Published online Nov 24, 2014. doi: 10.5410/wjcu.v3.i3.209
Revised: May 13, 2014
Accepted: July 15, 2014
Published online: November 24, 2014
Processing time: 255 Days and 8.2 Hours
The use of injectable agents for the treatment of stress urinary incontinence (SUI) is an option for female patients who are unwilling to undergo surgery, or have concurrent conditions or diseases that render surgical treatment unsuitable. To be effective for SUI, an injectable agent must be nonimmunogenic, hypoallergenic, biocompatible, permanent, nonerosive, nonmigratory and painless. It must also heal with minimal fibrosis, possess a long-term bulking effect, and be easily stored and handled. Glutaraldehyde cross-linked bovine collagen (Contigen), silicone polymers (Macroplastique), Durasphere, calcium hydroxyapatite (Coaptite), polyacrylamide hydrogel (Aquamid, Bulkamid), Permacol, and stem cell therapy have been used as injectable agents. Patients must be informed that treatment with injectable agents is not as effective as surgical treatment, and that such agents might necessitate additional and repeated administrations in order to achieve the desired therapeutic effect.

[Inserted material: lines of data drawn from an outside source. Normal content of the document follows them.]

(** C1: the bytes [serializeForSigning] produces are, in this order: the
    kind ordinal in one byte; the byte count of the UTF-8 chain id in eight
    bytes, little-endian, and those bytes; the [from] bytes; the [to]
    bytes; the amount in eight bytes, little-endian; the payload
    discriminant 0, or 1 followed by the payload length in eight bytes,
    little-endian, and the payload; the nonce and the timestamp, eight
    bytes each, little-endian; 64 zero bytes.  The signature of the record
    has no influence.  (An eight-byte little-endian field holds its value
    modulo 2^64, so a value below 2^64 exactly.) *)
Theorem serializeForSigning_layout (tx : Transaction) :
  serializeForSigning tx
  = [Js.to_uint8 (ordinal (txType tx))]
    ++ encodeU64 (Z.of_nat (length (utf8_encode (chainId tx))))
    ++ utf8_encode (chainId tx)
    ++ from tx
    ++ to tx
    ++ encodeU64 (amount tx)
    ++ match payload tx with
       | None => [x00]
       | Some p => [x01] ++ encodeU64 (Z.of_nat (length p)) ++ p
       end
    ++ encodeU64 (nonce tx)
    ++ encodeU64 (timestamp tx)
    ++ repeat x00 64
  /\ byte_value (Js.to_uint8 (ordinal (txType tx))) = ordinal (txType tx)
  /\ (forall v : Z,
        length (encodeU64 v) = 8%nat /\ le_value (encodeU64 v) = v mod 2 ^ 64)
  /\ (forall sig : bytes,
        serializeForSigning
          (mkTransaction (txType tx) (chainId tx) (from tx) (to tx)
             (amount tx) (payload tx) (nonce tx) (timestamp tx) sig)
        = serializeForSigning tx).
Proof.
  split; [|split; [apply ordinal_byte|split]].
  - unfold serializeForSigning, body_parts.
    destruct (payload tx) as [p|]; cbn -[encodeU64 repeat];
      by rewrite ?app_nil_r, <- ?app_assoc.
  - intros v. split; [apply encodeU64_length | apply encodeU64_value].
  - reflexivity.
Qed.

(** ** Fees *)

Lemma ceil_div_1024 (n : Z) :
  1024 * (ceil_div n 1024 - 1) < n <= 1024 * ceil_div n 1024.
Proof. unfold ceil_div. Z.to_euclidean_division_equations. lia. Qed.

(** C4: [calculateFee] is the staking fee for [Stake], [Unstake] and
    [SubmitProposal], whatever the amount and the payload; for the other
    kinds it is the base fee plus the per-kilobyte fee times the payload
    length divided by 1024 and rounded up, an absent payload counting as
    length 0.  A transfer without payload pays the base fee, a transfer
    with a payload of 1024 bytes the base fee plus one per-kilobyte fee. *)
Theorem calculateFee_spec (tx : Transaction) :
  (exists kb : Z,
      1024 * (kb - 1) < payload_length tx <= 1024 * kb
      /\ calculateFee tx
         = match txType tx with
           | Stake | Unstake | SubmitProposal => STAKING_FEE
           | Transfer | Vote => BASE_FEE + kb * FEE_PER_KB_PAYLOAD
           end)
  /\ (txType tx = Transfer -> payload tx = None -> calculateFee tx = BASE_FEE)
  /\ (txType tx = Transfer -> payload_length tx = 1024 ->
      calculateFee tx = BASE_FEE + FEE_PER_KB_PAYLOAD).
Proof.
  set (len := payload_length tx).
  assert (Hfee : calculateFee tx
                 = match txType tx with
                   | Stake | Unstake | SubmitProposal => STAKING_FEE
                   | Transfer | Vote =>
                       BASE_FEE + ceil_div len 1024 * FEE_PER_KB_PAYLOAD
                   end).
  { unfold calculateFee, len, payload_length.
    destruct (txType tx); cbn; try done; by destruct (payload tx). }
  split; [|split].
  - exists (ceil_div len 1024). split; [apply ceil_div_1024 | done].
  - intros Hk Hp. rewrite Hfee, Hk. unfold len, payload_length. by rewrite Hp.
  - intros Hk Hl. rewrite Hfee, Hk, Hl. reflexivity.
Qed.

Core tip: While there are different types of injection materials available, it is unknown which one is superior as few head to head studies have been performed between the newer agents. It is important to inform patients that treatment with injectable agents is not as effective as surgical treatment, and that such agents might necessitate additional and repeated administrations in order to achieve the desired therapeutic effect.